13. Santo Tomás de Aquino señala que la misericordia es una pasión, un acto y una virtud. Como pasión consiste en la tristeza del mal del prójimo. Tal tristeza es capaz de mover a la voluntad a obrar para remediar el mal del prójimo y procurarle el bien en un acto propio del amor. Pero esto no siempre sucede. Sucede, señala él mismo, cuando el sujeto es capaz de apropiarse la miseria ajena, de hacerla suya, de amar verdaderamente al prójimo como a sí mismo.

En este sentido acierta notablemente el Papa Francisco cuando presenta a la «indiferencia»  personal y social como principio positivo de exclusión. Cuando la tristeza entra al corazón y el corazón hace suya la miseria ajena y se mueve a remediarla, entonces la regla de oro se manifiesta en el amor que integra al otro en la propia vida para promover su desarrollo como si fuera el propio.

Por ello podemos decir que la Ética de la misericordia, desarrolla la función integradora de la solidaridad de modo pleno y supera la Ética de la reciprocidad con un significado propiamente social y constructivo de la comunidad.

14. Así, la práctica virtuosa de la misericordia tiene una eficacia incomparable para integrar la comunidad plural y multicultural sobre la base de la común dignidad, de la responsabilidad común que de ella se deriva de unos con otros, especialmente con los miembros más vulnerables de la comunidad y se manifiesta como fuerza de cohesión concreta frente a los distintos modos de exclusión.

La misericordia, entonces, como valor no sólo eminentemente personal sino también socialpacifica a las personas y a las comunidades humanizando y dignificando a cada uno tanto a quienes la ejercen en un determinado momento como a quienes la reciben. En este sentido podemos decir que el rostro más apropiado del humanismo en las sociedades plurales y para el multiculturalismo es la misericordia.

15. Habiendo señalado estos elementos podemos volver a la problemática inicial para concluir: el multiculturalismo como problema. Se presenta como problema precisamente porque exige en la diversidad una unidad, una cierta reconciliación fundada en la dignidad personal y en la norma ética que de ella se deriva.

Sin embargo, tal unidad es libre y requiere la apertura de todos. El diálogo sin duda es necesario, pero no siempre es posible precisamente porque requiere unas disposiciones previas.

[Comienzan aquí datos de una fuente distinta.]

Lemma arg_at_app pre x i : i = Z.of_nat (length pre) -> arg_at (pre ++ x) i = cstr x.
Proof. intros ->. unfold arg_at. destruct (Z.leb_spec 0 (Z.of_nat (length pre))); [|lia]. by rewrite Nat2Z.id, drop_app_length. Qed.

(** What the loop does to the rest [s] of a line that ends at a terminator. *)
Definition split_done (args : nat) (s pre post : list Z) (r : option (list Z * list Z)) : Prop :=
  exists argv s',
    r = Some (argv, pre ++ s' ++ 0 :: post) /\ length s' = length s /\
    mapM (arg_at (pre ++ s' ++ 0 :: post)) argv = Some (split_spec args s) /\
    (args = 0%nat -> s' = s) /\
    (args <> 0%nat -> forall c t, s = c :: t -> is_ws c = true -> exists t', s' = 0 :: t').

(** One more argument in front, at [off]: the rest of the loop ran on [rest], behind
    the bytes [done_] it had already treated. *)
Lemma split_more args n s pre post done_ rest off tok r :
  split_done n rest (pre ++ done_) post r ->
  (length s = length done_ + length rest)%nat -> args <> 0%nat ->
  (forall c t, s = c :: t -> is_ws c = true -> exists t', done_ = 0 :: t') ->
  split_spec args s = tok :: split_spec n rest ->
  (forall rest', length rest' = length rest -> (n = 0%nat -> rest' = rest) ->
     (n <> 0%nat -> forall c t, rest = c :: t -> is_ws c = true -> exists t', rest' = 0 :: t') ->
     arg_at (pre ++ done_ ++ rest' ++ 0 :: post) off = Some tok) ->
  split_done args s pre post ('(argv, cmd) ← r; Some (off :: argv, cmd)).
Proof.
  intros (argv & rest' & -> & Hl & Ha & H0 & Hw) Hs Hn Hd Hsp Htok.
  exists (off :: argv), (done_ ++ rest'). rewrite <- !app_assoc in *. repeat split; [rewrite length_app; lia| |done|].
  - rewrite Hsp. cbn [mapM]. rewrite (Htok rest') by done. cbn [mbind option_bind]. by rewrite Ha.
  - intros _ c t E Hc. destruct (Hd c t E Hc) as [t' ->]. by eexists.
Qed.

(** Blanks in front are overwritten with terminators. *)
Lemma split_skip args ws t pre post r :
  split_done args t (pre ++ replicate (length ws) 0) post r -> args <> 0%nat -> Forall (fun c => is_ws c = true) ws ->
  (forall c u, t = c :: u -> is_ws c = false) ->
  split_done args (ws ++ t) pre post r.
Proof.
  intros (argv & s' & -> & Hl & Ha & _ & _) Hn Hws Ht. rewrite <- !app_assoc in *.
  exists argv, (replicate (length ws) 0 ++ s'). rewrite <- !app_assoc, !length_app, length_replicate. repeat split; [lia| |done|].
  - rewrite Ha. f_equal. destruct args as [|n]; [done|]. cbn [split_spec].
    assert (from (fun c => negb (is_ws c)) (ws ++ t) = from (fun c => negb (is_ws c)) t) as ->; [|done].
    clear -Hws. induction Hws as [|c ws Hc _ IH]; [done|]. simpl. by rewrite Hc.
  - intros _ c u E Hc. destruct ws as [|d ws]; simpl in *; [|by eexists]. by rewrite (Ht c u E) in Hc.
Qed.

Lemma skip_none n i c u pre : i = Z.of_nat (length pre) -> is_ws c = false -> skip_ws (S n) i (pre ++ c :: u) = Some (i, pre ++ c :: u).
Proof. intros Hi Hc. cbn [skip_ws]. rewrite bget_app by done. cbn [mbind option_bind]. by rewrite Hc. Qed.

Section SplitStep.
Context (n : nat) (post : list Z) (len : Z).
Hypothesis IH : forall s pre i, text s -> i = Z.of_nat (length pre) -> len = Z.of_nat (length pre + length s) ->
  split_done n s pre post (split_loop n i len (pre ++ s ++ 0 :: post)).

Lemma split_word c r pre i :
  text (c :: r) -> i = Z.of_nat (length pre) -> len = Z.of_nat (length pre + S (length r)) -> is_ws c = false -> is_quote c = false ->
  split_done (S n) (c :: r) pre post (split_loop (S n) i len (pre ++ (c :: r) ++ 0 :: post)).
Proof.
  intros Ht Hi Hlen Hc Hq. cbn [split_loop]. replace (Z.to_nat (len - i)) with (S (length r)) by lia.
  rewrite <- app_comm_cons, skip_none by done. cbn [mbind option_bind]. destruct (Z.leb_spec len i); [lia|].
  rewrite bget_app by done. cbn [mbind option_bind]. rewrite Hq, app_comm_cons.
  replace (Z.to_nat (len - i)) with (length (c :: r)) by (simpl; lia).
  rewrite scan_spec by done. cbn [mbind option_bind].
  assert (Hsp : split_spec (S n) (c :: r) = (if (n =? 0)%nat then c :: r else until is_ws (c :: r)) :: split_spec n (from is_ws (c :: r)))
    by (cbn [split_spec from]; rewrite !Hc; cbn [negb]; by rewrite Hq, ?Hc).
  assert (Hl : length (c :: r) = S (length r)) by done. assert (Hws : forall d u, c :: r = d :: u -> is_ws d = false) by (intros; by simplify_eq).
  revert Hsp Hl Hws Ht. generalize (c :: r). intros t Hsp Hl Hws Ht.
  pose proof (until_from is_ws t) as Ht2. pose proof (from_head is_ws t) as Hh.
  revert Hsp Ht2 Hh. generalize (until is_ws t) (from is_ws t). intros tok rest Hsp <- Hh. apply text_app in Ht as [Htok Hrest].
  rewrite length_app in Hl.
  apply (split_more _ n _ _ _ tok rest _ (if (n =? 0)%nat then tok ++ rest else tok)); [|by rewrite length_app|done| |done|].
  - rewrite <- app_assoc, (app_assoc pre). apply IH; [done| |]; rewrite length_app; lia.
  - intros d u E Hd. by rewrite (Hws d u E) in Hd.
  - intros rest' Hl0 Hn0 Hn1. rewrite arg_at_app by lia. destruct (Nat.eqb_spec n 0) as [Hn|Hn].
    + rewrite Hn0, app_assoc by done. apply cstr_app. by apply text_app.
    + destruct rest as [|d u]; [destruct rest'; [by apply cstr_app|done]|].
      destruct (Hn1 Hn d u eq_refl (Hh d u eq_refl)) as [t' ->]. by apply cstr_app.
Qed.

Lemma split_quoted c r pre i :
  text (c :: r) -> i = Z.of_nat (length pre) -> len = Z.of_nat (length pre + S (length r)) -> is_ws c = false -> is_quote c = true ->
  split_done (S n) (c :: r) pre post (split_loop (S n) i len (pre ++ (c :: r) ++ 0 :: post)).
Proof.
  intros Ht Hi Hlen Hc Hq. apply text_cons in Ht as [_ Ht]. cbn [split_loop]. replace (Z.to_nat (len - i)) with (S (length r)) by lia.
  rewrite <- app_comm_cons, skip_none by done. cbn [mbind option_bind]. destruct (Z.leb_spec len i); [lia|].
  rewrite bget_app by done. cbn [mbind option_bind]. rewrite Hq. rewrite bput_app by done. cbn [mbind option_bind].
  assert (Hws : forall (d : Z) u k, c :: r = d :: u -> is_ws d = true -> exists t' : list Z, k = 0 :: t') by (intros; simplify_eq; congruence).
  assert (Hsp : split_spec (S n) (c :: r) = match r with [] => [] | _ => until (fun d => d =? c) r :: split_spec n (drop 1 (from (fun d => d =? c) r)) end)
    by (cbn [split_spec from]; rewrite !Hc; cbn [negb]; by rewrite Hq, ?Hc).
  destruct (Z.leb_spec len (i + 1)).
  { destruct r as [|]; [|simpl in *; lia]. exists [], [0]. rewrite Hsp. repeat split; try done. intros _ d u E Hd. by eapply Hws. }
  replace (Z.to_nat (len - (i + 1))) with (length r) by lia.
  rewrite snoc_buffer, scan_spec by (rewrite length_app; simpl; lia). cbn [mbind option_bind].
  assert (Hsp2 : split_spec (S n) (c :: r) = until (fun d => d =? c) r :: split_spec n (drop 1 (from (fun d => d =? c) r))) by (rewrite Hsp; destruct r; [simpl in *; lia|done]).
  clear Hsp. pose proof (until_from (fun d => d =? c) r) as Hr. revert Hsp2 Hr.
  generalize (until (fun d => d =? c) r) (from (fun d => d =? c) r). intros tok rest Hsp Hr.
  rewrite <- Hr in Ht. apply text_app in Ht as [Htok Hrest]. assert (Hlr : length r = (length tok + length rest)%nat) by (rewrite <- Hr; apply length_app).
  destruct rest as [|q rest].
  - destruct (Z.ltb_spec (i + 1 + Z.of_nat (length tok)) len); [simpl in Hlr; lia|]. rewrite app_nil_r in Hr.
    apply (split_more _ n _ _ _ (0 :: tok) [] _ tok); [|simpl in *; lia|done|by eauto|done|].
    + rewrite <- Hr, <- app_assoc. change ([0] ++ tok ++ 0 :: post) with ((0 :: tok) ++ [] ++ 0 :: post). rewrite app_assoc. apply (IH []); [done| |]; rewrite length_app; simpl in *; lia.
    + intros rest' Hl0 _ _. destruct rest'; [|done]. simpl. rewrite (snoc_buffer pre), arg_at_app by (rewrite length_app; simpl; lia). by apply cstr_app.
  - destruct (Z.ltb_spec (i + 1 + Z.of_nat (length tok)) len); [|simpl in Hlr; lia].
    rewrite <- Hr, <- (app_assoc tok), (app_assoc _ tok), <- app_comm_cons, bput_app by (rewrite !length_app; simpl; lia). cbn [mbind option_bind].
    apply text_cons in Hrest as [_ Hrest].
    replace (((pre ++ [0]) ++ tok) ++ 0 :: rest ++ 0 :: post) with ((pre ++ 0 :: tok ++ [0]) ++ rest ++ 0 :: post) by (rewrite <- !app_assoc; simpl; by rewrite <- !app_assoc).
    apply (split_more _ n _ _ _ (0 :: tok ++ [0]) rest _ tok); [| |done|by rewrite Hr; eauto|by rewrite Hr|].
    + apply IH; [done| |]; rewrite length_app; simpl in *; rewrite length_app; simpl; lia.
    + simpl in *. rewrite !length_app. simpl. lia.
    + intros rest' Hl0 _ _. simpl. rewrite <- app_assoc, (snoc_buffer pre), arg_at_app by (rewrite length_app; simpl; lia). by apply cstr_app.
Qed.

End SplitStep.

Lemma split_loop_spec args s pre post i len :
  text s -> i = Z.of_nat (length pre) -> len = Z.of_nat (length pre + length s) ->
  split_done args s pre post (split_loop args i len (pre ++ s ++ 0 :: post)).
Proof.
  revert s pre i. induction args as [|n IH]; intros s pre i Ht Hi Hlen; [by exists [], s|].
  pose proof (until_from (fun c => negb (is_ws c)) s) as Hs. pose proof (until_none (fun c => negb (is_ws c)) s) as Hw.
  pose proof (from_head (fun c => negb (is_ws c)) s) as Hh.
  assert (Hloop : split_loop (S n) i len (pre ++ s ++ 0 :: post) =
    split_loop (S n) (i + Z.of_nat (length (until (fun c => negb (is_ws c)) s))) len
      ((pre ++ replicate (length (until (fun c => negb (is_ws c)) s)) 0) ++ from (fun c => negb (is_ws c)) s ++ 0 :: post)).
  { rewrite <- app_assoc. set (i1 := i + _). set (cmd1 := pre ++ replicate _ _ ++ _).
    assert (skip_ws (Z.to_nat (len - i1)) i1 cmd1 = Some (i1, cmd1)) as Hsk.
    { subst i1 cmd1. destruct (from (fun c => negb (is_ws c)) s) as [|c r] eqn:E; rewrite <- Hs, length_app in Hlen.
      - by replace (Z.to_nat _) with 0%nat by (simpl in Hlen; lia).
      - replace (Z.to_nat _) with (S (length r)) by (simpl in Hlen; lia). rewrite app_assoc, <- (app_comm_cons r).
        apply (skip_none _ _ c); [rewrite length_app, length_replicate; lia|]. apply negb_true_iff. by eapply Hh. }
    cbn [split_loop]. rewrite Hsk. replace (Z.to_nat (len - i)) with (length s) by lia. by rewrite skip_ws_spec. }
  rewrite Hloop. clear Hloop. revert Hs Hw Hh. generalize (until (fun c => negb (is_ws c)) s) (from (fun c => negb (is_ws c)) s).
  intros ws t <- Hw Hh. apply text_app in Ht as [_ Ht]. rewrite length_app in Hlen.
  apply split_skip; [|done|eapply Forall_impl; [|exact Hw]; intros; by apply negb_false_iff|intros c u ->; apply negb_true_iff; by eapply Hh].
  destruct t as [|c r].
  - cbn [split_loop]. replace (Z.to_nat (len - (i + Z.of_nat (length ws)))) with 0%nat by (simpl in Hlen; lia). simpl skip_ws. cbn [mbind option_bind].
    destruct (Z.leb_spec len (i + Z.of_nat (length ws))); [|simpl in Hlen; lia]. by exists [], [].
  - specialize (Hh c r eq_refl). apply negb_true_iff in Hh.
    destruct (is_quote c) eqn:Eq; [apply split_quoted|apply split_word]; try done; rewrite length_app, length_replicate; simpl in Hlen; lia.
Qed.

Lemma shell_split_spec kMaxArgs s post :
  text s ->
  exists argv cmd, ShellSplit kMaxArgs (Z.of_nat (length s)) (s ++ 0 :: post) = Some (argv, cmd) /\
    length cmd = length (s ++ 0 :: post) /\ mapM (arg_at cmd) argv = Some (split_spec kMaxArgs s).
Proof.
  intros Hs. destruct (split_loop_spec kMaxArgs s [] post 0 (Z.of_nat (length s))) as (argv & s' & E & Hl & Ha & _); [done..|].
  exists argv, (s' ++ 0 :: post). split; [exact E|]. split; [rewrite !length_app; lia|exact Ha].
Qed.

Lemma split_spec_text n s : text s -> Forall text (split_spec n s).
Proof.
  revert s. induction n as [|n IH]; intros s Hs; [constructor|]. cbn [split_spec].
  rewrite <- (until_from (fun c => negb (is_ws c)) s), text_app in Hs. destruct Hs as [_ Hs].
  destruct (from (fun c => negb (is_ws c)) s) as [|c r]; [constructor|]. destruct (is_quote c).
  - destruct r as [|c' r]; [constructor|]. apply text_cons in Hs as [_ Hs].
    rewrite <- (until_from (fun d => d =? c) (c' :: r)), text_app in Hs. destruct Hs as [H1 H2].
    constructor; [done|]. apply IH. destruct (from (fun d => d =? c) (c' :: r)) as [|q r']; [done|]. by apply text_cons in H2 as [_ ?].
  - pose proof Hs as Hs'. rewrite <- (until_from is_ws (c :: r)), text_app in Hs'. destruct Hs' as [H1 H2].
    constructor; [by destruct (n =? 0)%nat|by apply IH].
Qed.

16. Suscitar las disposiciones morales en todos y en cada uno tal vez sea el desafío más importante y más difícil. No me corresponde determinar su viabilidad. Sin embargo, lo que si puedo afirmar es que la experiencia de ser amado, de ser valorado, de recibir misericordia genera una conversión, una transformación que conlleva la asimilación existencial de la regla de oro.